## What you will do
Once you reach the line containing "extractDocumentType text ∈" in the entries below, write out that line and each one after it down to the line containing "- unfold extractSex.", exactly and with nothing added.

## Dataset entries
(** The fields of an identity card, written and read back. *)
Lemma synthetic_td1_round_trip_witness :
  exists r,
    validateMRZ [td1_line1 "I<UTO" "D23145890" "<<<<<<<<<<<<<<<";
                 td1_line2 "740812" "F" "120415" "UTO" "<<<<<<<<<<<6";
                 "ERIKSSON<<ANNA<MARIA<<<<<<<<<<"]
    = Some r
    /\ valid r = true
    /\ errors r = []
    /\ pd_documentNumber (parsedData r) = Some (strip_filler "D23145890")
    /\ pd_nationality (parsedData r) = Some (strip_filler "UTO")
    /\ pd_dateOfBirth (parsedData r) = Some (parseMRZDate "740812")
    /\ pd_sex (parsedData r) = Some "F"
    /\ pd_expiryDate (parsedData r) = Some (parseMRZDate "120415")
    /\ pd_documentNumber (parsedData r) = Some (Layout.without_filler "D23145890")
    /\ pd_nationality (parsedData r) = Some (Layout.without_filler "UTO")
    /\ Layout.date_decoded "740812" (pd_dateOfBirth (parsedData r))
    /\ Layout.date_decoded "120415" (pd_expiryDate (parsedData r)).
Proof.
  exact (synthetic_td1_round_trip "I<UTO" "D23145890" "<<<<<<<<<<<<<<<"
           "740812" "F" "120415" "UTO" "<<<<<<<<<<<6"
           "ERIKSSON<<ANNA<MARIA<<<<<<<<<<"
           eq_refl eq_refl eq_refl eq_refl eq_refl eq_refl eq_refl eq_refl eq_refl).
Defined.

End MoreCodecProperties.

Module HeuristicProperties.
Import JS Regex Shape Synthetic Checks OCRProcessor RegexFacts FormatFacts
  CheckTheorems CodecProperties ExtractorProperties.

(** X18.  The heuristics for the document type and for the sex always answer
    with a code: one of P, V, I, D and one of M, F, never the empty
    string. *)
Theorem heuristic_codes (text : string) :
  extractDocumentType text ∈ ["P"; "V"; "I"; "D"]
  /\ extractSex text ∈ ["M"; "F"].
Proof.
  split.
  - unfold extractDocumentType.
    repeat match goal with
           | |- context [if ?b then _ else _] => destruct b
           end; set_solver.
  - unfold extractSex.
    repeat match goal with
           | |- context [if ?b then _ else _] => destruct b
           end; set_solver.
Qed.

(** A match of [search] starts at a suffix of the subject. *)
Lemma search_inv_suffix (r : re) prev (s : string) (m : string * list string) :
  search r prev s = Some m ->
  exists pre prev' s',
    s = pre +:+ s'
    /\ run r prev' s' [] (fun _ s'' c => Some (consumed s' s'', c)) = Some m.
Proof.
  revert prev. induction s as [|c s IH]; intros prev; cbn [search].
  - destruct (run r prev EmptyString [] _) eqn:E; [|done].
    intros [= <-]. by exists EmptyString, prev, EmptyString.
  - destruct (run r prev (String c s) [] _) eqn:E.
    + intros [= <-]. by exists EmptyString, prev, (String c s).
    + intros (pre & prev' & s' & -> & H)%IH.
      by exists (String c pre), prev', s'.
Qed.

## Exercise solution
  extractDocumentType text ∈ ["P"; "V"; "I"; "D"]
  /\ extractSex text ∈ ["M"; "F"].
Proof.
  split.
  - unfold extractDocumentType.
    repeat match goal with
           | |- context [if ?b then _ else _] => destruct b
           end; set_solver.
  - unfold extractSex.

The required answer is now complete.